Yossi Milo Gallery Showcases Samuel Fosso's Groundbreaking Self-Portraits Exploring African Identity

Sayart / Sep 3, 2025

Yossi Milo Gallery is presenting Samuel Fosso's debut solo exhibition, featuring the renowned Cameroonian-Nigerian photographer's innovative approach to self-portraiture and African studio photography. The exhibition comes ahead of Fosso's inclusion in "Ideas of Africa: Portraiture and the Political Imagination," a comprehensive survey of African studio photography opening at the Museum of Modern Art on December 14, 2025, curated by Oluremi Onabanjo.

Born in 1962 in Kumba, Cameroon, Samuel Fosso has spent decades using self-portraiture to reinvent the traditional practices of West African studio photography. His work first gained international recognition in 1994 when he won First Prize at the Rencontres de la Photographie in Bamako, Mali, launching his career on the global stage.
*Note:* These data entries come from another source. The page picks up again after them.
(** [selectTimezone] of [timezone.js] with [handleTimezoneChange] as its
    [onSelect]; the search box and the dropdown are left out. *)
Definition selectTimezone (construct : string -> Completion unit)
    (format : Date -> Options -> Completion TimeParts)
    (timezoneId : string) (now : Z) : M unit :=
  modify (fun app =>
    mkApp (currentSettings app) (clockInterval app) (renderer app)
          (Timezone.setTimezone construct timezoneId (zone app)) (tickCalls app)) ;;;
  handleTimezoneChange format timezoneId now.

(** The application as [main.js] wires it. *)
Definition tick (rt : Clock.Runtime) (now : Z) (app : App) : App :=
  interval_tick (getTimeParts rt) now app.

(** [handleTimeFormatToggle(event)], run at instant [now].  The call of
    [saveSettings] writes to storage only and catches what it throws.
    The statements on [event.target] are kept as their outcome:
    [buttonOk] is false when they throw, as
    [event.target.querySelector('.label')] being [null] makes them. *)
Definition handleTimeFormatToggle (format : Date -> Options -> Completion TimeParts)
    (buttonOk : bool) (now : Z) : M unit :=
  modify (fun app =>
    let newFormat := negb (to_boolean (currentSettings app !! "is12h")) in
    mkApp (<["is12h" := Settings.JBool newFormat]> (currentSettings app))
          (clockInterval app) (renderer app) (zone app) (tickCalls app)) ;;;
  lift (if buttonOk then Normal tt else Throw TypeError) ;;;
  updateClock format now.

(** A run of interval ticks, oldest first.  The run has one runtime:
    its [clockNow], which only the catch block of [getTimeParts] reads,
    is that of one instant. *)
Definition tick_all (rt : Clock.Runtime) (instants : list Z) (app : App) : App :=
  fold_left (fun app t => tick rt t app) instants app.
Through his artistic practice, Fosso addresses fundamental questions about identity and representation in post-colonial Africa.
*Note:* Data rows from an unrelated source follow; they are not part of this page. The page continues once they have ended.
(** * voltdbclient: the connection facade of the VoltDB Go client

    A shallow embedding of [src/voltdbclient/conn.go]: the [VoltConn]
    struct, its lifecycle ([OpenConn], [newVoltConn], [Close]), statement
    preparation ([Prepare]), the two handle registries ([registerExec],
    [registerQuery], [removeQuery]) and the fan-in [DrainAll].

    Go objects reached through pointers or reference types (the
    [*VoltConn] itself, the two registry maps, every [*VoltQueryResult],
    every [*net.TCPConn], every channel) live in an explicit [Store].  A
    method declared with a value receiver, [func (vc VoltConn) ...], runs on
    a copy of the struct: assignments to its fields stay in the copy, while
    writes that go through a reference held by the copy (a map, a pointer)
    reach the store. *)

From stdpp Require Import base gmap list strings.
From Stdlib Require Import ZArith.

Module voltdbclient.

(** ** Errors *)

(** A Go [error] is represented by its message; [nil] is [None] at the
    places where an [error] is returned. *)
Definition error : Type := string.

Definition errors_New (text : string) : error := text.

(** [fmt.Errorf("Error resolving %v.", connInfo)] *)
Definition fmt_Errorf_resolving (connInfo : string) : error :=
  "Error resolving " +:+ connInfo +:+ ".".

(** ** Data *)

(** [connectionData]: the values returned by a successful login. *)
Record connectionData := {
  hostId : Z;
  connId : Z;
  leaderAddr : Z;
  buildString : string
}.

(** The dynamic value of a non-nil [io.Reader] or [io.Writer]: a
    [*net.TCPConn] (a reference into the store) or a value of some other
    concrete type. *)
Inductive ioStream :=
| TCPConn (c : nat)
| OtherStream (tag : nat).

(** Modelled from the spec: [NetworkListener], [NewListener] and [start]
    are not part of conn.go.  The spec says that after open exactly one
    listener is started, bound to the session's read side; a listener is the
    reader it is bound to and whether it has been started. *)
Record NetworkListener := {
  nl_reader : option ioStream;
  nl_started : bool
}.

Definition NewListener (reader : option ioStream) : NetworkListener :=
  {| nl_reader := reader; nl_started := false |}.

Definition start (nl : NetworkListener) : NetworkListener :=
  {| nl_reader := nl_reader nl; nl_started := true |}.

(** [VoltConn].  Interface and pointer fields are [option]s ([None] is
    [nil]); the two maps are references to map objects of the store. *)
Record VoltConn := {
  reader : option ioStream;
  writer : option ioStream;
  connData : option connectionData;
  execs : nat;
  queries : nat;
  netListener : option NetworkListener;
  isOpen : bool
}.

(** [driver.Rows] values are opaque to this file. *)
Definition Rows : Type := nat.

(** What [reflect.Select] hands back for a received value: [val.Kind()] is
    either not [reflect.Interface], or it is and [val.Interface()] is nil,
    a [driver.Rows], or a value of another type. *)
Inductive dynValue :=
| DynRows (r : Rows)
| DynOther (tag : nat).

Inductive reflectValue :=
| NotInterface (kind : nat)
| Interface (v : option dynValue).

(** Modelled from the spec: [VoltQueryResult] is not part of conn.go.  The
    spec gives a pending query a delivery slot and the mutable state
    {result: rows-or-nil, error: error-or-nil}; [channel()] returns the
    slot, [setError] and [setRows] assign the two fields. *)
Record VoltQueryResult := {
  vqr_channel : nat;
  vqr_rows : option Rows;
  vqr_err : option error
}.

(** The calls [DrainAll] makes on a chosen query. *)
Inductive queryCall :=
| setError (e : error)
| setRows (rows : option Rows).

Definition run_call (q : VoltQueryResult) (c : queryCall) : VoltQueryResult :=
  match c with
  | setError e =>
      {| vqr_channel := vqr_channel q; vqr_rows := vqr_rows q; vqr_err := Some e |}
  | setRows rows =>
      {| vqr_channel := vqr_channel q; vqr_rows := rows; vqr_err := vqr_err q |}
  end.

(** A channel: the values sent and not yet received, and whether the
    sender closed it. *)
Record chanState := {
  ch_buf : list reflectValue;
  ch_closed : bool
}.

(** A [net.TCPConn] object: whether its descriptor has been closed, and how
    many times [Close] has been called on it. *)
Record tcpState := {
  tcp_closed : bool;
  tcp_close_calls : nat
}.

(** ** The store *)

Record Store := {
  conns : gmap nat VoltConn;
  tcpConns : gmap nat tcpState;
  execMaps : gmap nat (gmap Z nat);
  queryMaps : gmap nat (gmap Z nat);
  results : gmap nat VoltQueryResult;
  channels : gmap nat chanState
}.

Definition empty_store : Store :=
  {| conns := ∅; tcpConns := ∅; execMaps := ∅; queryMaps := ∅;
     results := ∅; channels := ∅ |}.

Definition set_conns (f : gmap nat VoltConn → gmap nat VoltConn) (σ : Store) : Store :=
  {| conns := f (conns σ); tcpConns := tcpConns σ; execMaps := execMaps σ;
     queryMaps := queryMaps σ; results := results σ; channels := channels σ |}.

Definition set_tcpConns (f : gmap nat tcpState → gmap nat tcpState) (σ : Store) : Store :=
  {| conns := conns σ; tcpConns := f (tcpConns σ); execMaps := execMaps σ;
     queryMaps := queryMaps σ; results := results σ; channels := channels σ |}.

Definition set_execMaps (f : gmap nat (gmap Z nat) → gmap nat (gmap Z nat)) (σ : Store) : Store :=
  {| conns := conns σ; tcpConns := tcpConns σ; execMaps := f (execMaps σ);
     queryMaps := queryMaps σ; results := results σ; channels := channels σ |}.

Definition set_queryMaps (f : gmap nat (gmap Z nat) → gmap nat (gmap Z nat)) (σ : Store) : Store :=
  {| conns := conns σ; tcpConns := tcpConns σ; execMaps := execMaps σ;
     queryMaps := f (queryMaps σ); results := results σ; channels := channels σ |}.

Definition set_results (f : gmap nat VoltQueryResult → gmap nat VoltQueryResult) (σ : Store) : Store :=
  {| conns := conns σ; tcpConns := tcpConns σ; execMaps := execMaps σ;
     queryMaps := queryMaps σ; results := f (results σ); channels := channels σ |}.

Definition set_channels (f : gmap nat chanState → gmap nat chanState) (σ : Store) : Store :=
  {| conns := conns σ; tcpConns := tcpConns σ; execMaps := execMaps σ;
     queryMaps := queryMaps σ; results := results σ; channels := f (channels σ) |}.

(** ** Outcomes *)

(** A call returns a value and a store, panics, or blocks forever.
    [OutOfFuel] is the answer of a loop that was given fewer iterations
    than it needs; [DrainAll] gives its loop enough of them
    ([DrainAll_fuel] below). *)
Inductive outcome (A : Type) : Type :=
| Returned (a : A) (σ : Store)
| Panicked (reason : string)
| Blocked
| OutOfFuel.
Arguments Returned {A} a σ.
Arguments Panicked {A} reason.
Arguments Blocked {A}.
Arguments OutOfFuel {A}.

Definition bind {A B} (m : outcome A) (k : A → Store → outcome B) : outcome B :=
  match m with
  | Returned a σ => k a σ
  | Panicked r => Panicked r
  | Blocked => Blocked
  | OutOfFuel => OutOfFuel
  end.

Definition nil_dereference : string :=
  "invalid memory address or nil pointer dereference".

(** The panic of a failed single-value type assertion [x.(T)]. *)
Definition failed_assertion : string :=
  "interface conversion: io.Reader is not *net.TCPConn".

(** A method called through a [*VoltConn]: a value receiver gets a copy of
    the struct the pointer refers to. *)
Definition through_pointer {A} (p : nat) (method : VoltConn → Store → outcome A)
    (σ : Store) : outcome A :=
  match conns σ !! p with
  | Some vc => method vc σ
  | None => Panicked nil_dereference
  end.

(** ** Lifecycle *)

(** [newVoltConn]: the struct is allocated with [new] and filled in through
    the pointer; the [connData] argument is not stored. *)
Definition newVoltConn (reader writer : option ioStream) (cd : option connectionData)
    (σ : Store) : outcome nat :=
  let vc := fresh (dom (conns σ)) in
  let e := fresh (dom (execMaps σ)) in
  let q := fresh (dom (queryMaps σ)) in
  let σ1 := set_execMaps (insert e ∅) σ in
  let σ2 := set_queryMaps (insert q ∅) σ1 in
  let nl := start (NewListener reader) in
  Returned vc
    (set_conns (insert vc {| reader := reader; writer := writer; connData := None;
                             execs := e; queries := q;
                             netListener := Some nl; isOpen := true |}) σ2).

(** [Begin] *)
Definition Begin (vc : VoltConn) (σ : Store) : outcome (option unit * option error) :=
  Returned (None, Some (errors_New "VoltDB does not support transactions, VoltDB autocommits")) σ.

(** [Close] on a [*net.TCPConn], from Go's net package: the first call closes the
    descriptor and returns nil, a later one returns an error. *)
Definition TCPConn_Close (c : nat) (σ : Store) : outcome (option error) :=
  match tcpConns σ !! c with
  | None => Panicked nil_dereference
  | Some st =>
      Returned (if tcp_closed st then Some (errors_New "use of closed network connection") else None)
        (set_tcpConns (insert c {| tcp_closed := true;
                                   tcp_close_calls := S (tcp_close_calls st) |}) σ)
  end.

(** The body of [Close], run on the receiver copy [vc]: the result is the
    copy as the body leaves it, together with [err]. *)
Definition Close_body (vc : VoltConn) (σ : Store) : outcome (VoltConn * option error) :=
  bind (match reader vc with
        | Some r =>
            match r with
            | TCPConn c => TCPConn_Close c σ
            | OtherStream _ => Panicked failed_assertion
            end
        | None => Returned None σ
        end)
    (λ err σ',
      Returned ({| reader := None; writer := None; connData := None;
                   execs := execs vc; queries := queries vc;
                   netListener := netListener vc; isOpen := false |}, err) σ').

(** [Close] has a value receiver: the copy is dropped when it returns. *)
Definition Close (vc : VoltConn) (σ : Store) : outcome (option error) :=
  bind (Close_body vc σ) (λ r σ', Returned r.2 σ').

(** Modelled from the spec: [VoltStatement] and [newVoltStatement] are not
    part of conn.go.  The statement builder is given the connection, the
    writer endpoint, the listener and the statement text. *)
Record VoltStatement := {
  stmt_conn : VoltConn;
  stmt_writer : option ioStream;
  stmt_listener : option NetworkListener;
  stmt_query : string
}.

Definition newVoltStatement (vc : VoltConn) (w : option ioStream)
    (nl : option NetworkListener) (query : string) : VoltStatement :=
  {| stmt_conn := vc; stmt_writer := w; stmt_listener := nl; stmt_query := query |}.

(** [Prepare] *)
Definition Prepare (vc : VoltConn) (query : string) (σ : Store)
    : outcome (option VoltStatement * option error) :=
  if negb (isOpen vc) then
    Returned (None, Some (errors_New "Connection is closed")) σ
  else
    let vs := newVoltStatement vc (writer vc) (netListener vc) query in
    Returned (Some vs, None) σ.

(** The collaborators of [OpenConn]: address resolution and dialling of
    Go's net package, and the login codec of this package.  Each either
    fails with an error or yields its value; [writeLoginMessage] yields the
    error of the write, if any. *)
Record Collaborators := {
  net_ResolveTCPAddr : string → error + nat;
  net_DialTCP : nat → option error;
  serializeLoginMessage : string → string → error + string;
  writeLoginMessage : nat → string → option error;
  readLoginResponse : nat → error + connectionData
}.

(** [OpenConn] *)
Definition OpenConn (env : Collaborators) (connInfo : string) (σ : Store)
    : outcome (option nat * option error) :=
  match net_ResolveTCPAddr env connInfo with
  | inl _ => Returned (None, Some (fmt_Errorf_resolving connInfo)) σ
  | inr raddr =>
      match net_DialTCP env raddr with
      | Some err => Returned (None, Some err) σ
      | None =>
          let tcpConn := fresh (dom (tcpConns σ)) in
          let σ1 := set_tcpConns (insert tcpConn {| tcp_closed := false;
                                                    tcp_close_calls := 0 |}) σ in
          match serializeLoginMessage env "" "" with
          | inl err => Returned (None, Some err) σ1
          | inr login =>
              let _ := writeLoginMessage env tcpConn login in
              match readLoginResponse env tcpConn with
              | inl err => Returned (None, Some err) σ1
              | inr cd =>
                  bind (newVoltConn (Some (TCPConn tcpConn)) (Some (TCPConn tcpConn))
                          (Some cd) σ1)
                    (λ vc σ2, Returned (Some vc, None) σ2)
              end
          end
      end
  end.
Fosso's photography serves as a powerful tool for exploring how self-representation can reclaim African identity from colonial imagery and resist cultural erasure. His work examines the intersection between personal and collective history, using the camera as what collector and author Artur Walther describes as a vehicle for "mythmaking potential." In his 2020 monograph "AUTOPORTRAIT," Walther notes that Fosso "amplifies himself and yet becomes someone else entirely" through his transformative self-portraits.

The artist's journey began with his earliest series, "70s Lifestyle" (1975-78), created when he was just a teenager working at Photo Studio Nationale in Bangui, Central African Republic. Fosso opened this photography business at age thirteen, three years after fleeing Nigeria's civil war. Initially, he would use the last few frames of film rolls to photograph himself, sending these images to his grandmother in Nigeria after busy days taking customer portraits and passport photos.

What started as personal correspondence gradually evolved into a sophisticated artistic practice. In an interview with the late Okwui Enwezor, curator of the 56th Venice Biennale, Fosso revealed his early creative process: "Sometimes when I made photographs I was not satisfied with, where I didn't feel beautiful inside, I would cut up the negatives instead of printing them. I did not know I was making art photography. What I did know is I was transforming myself into what I wanted to become."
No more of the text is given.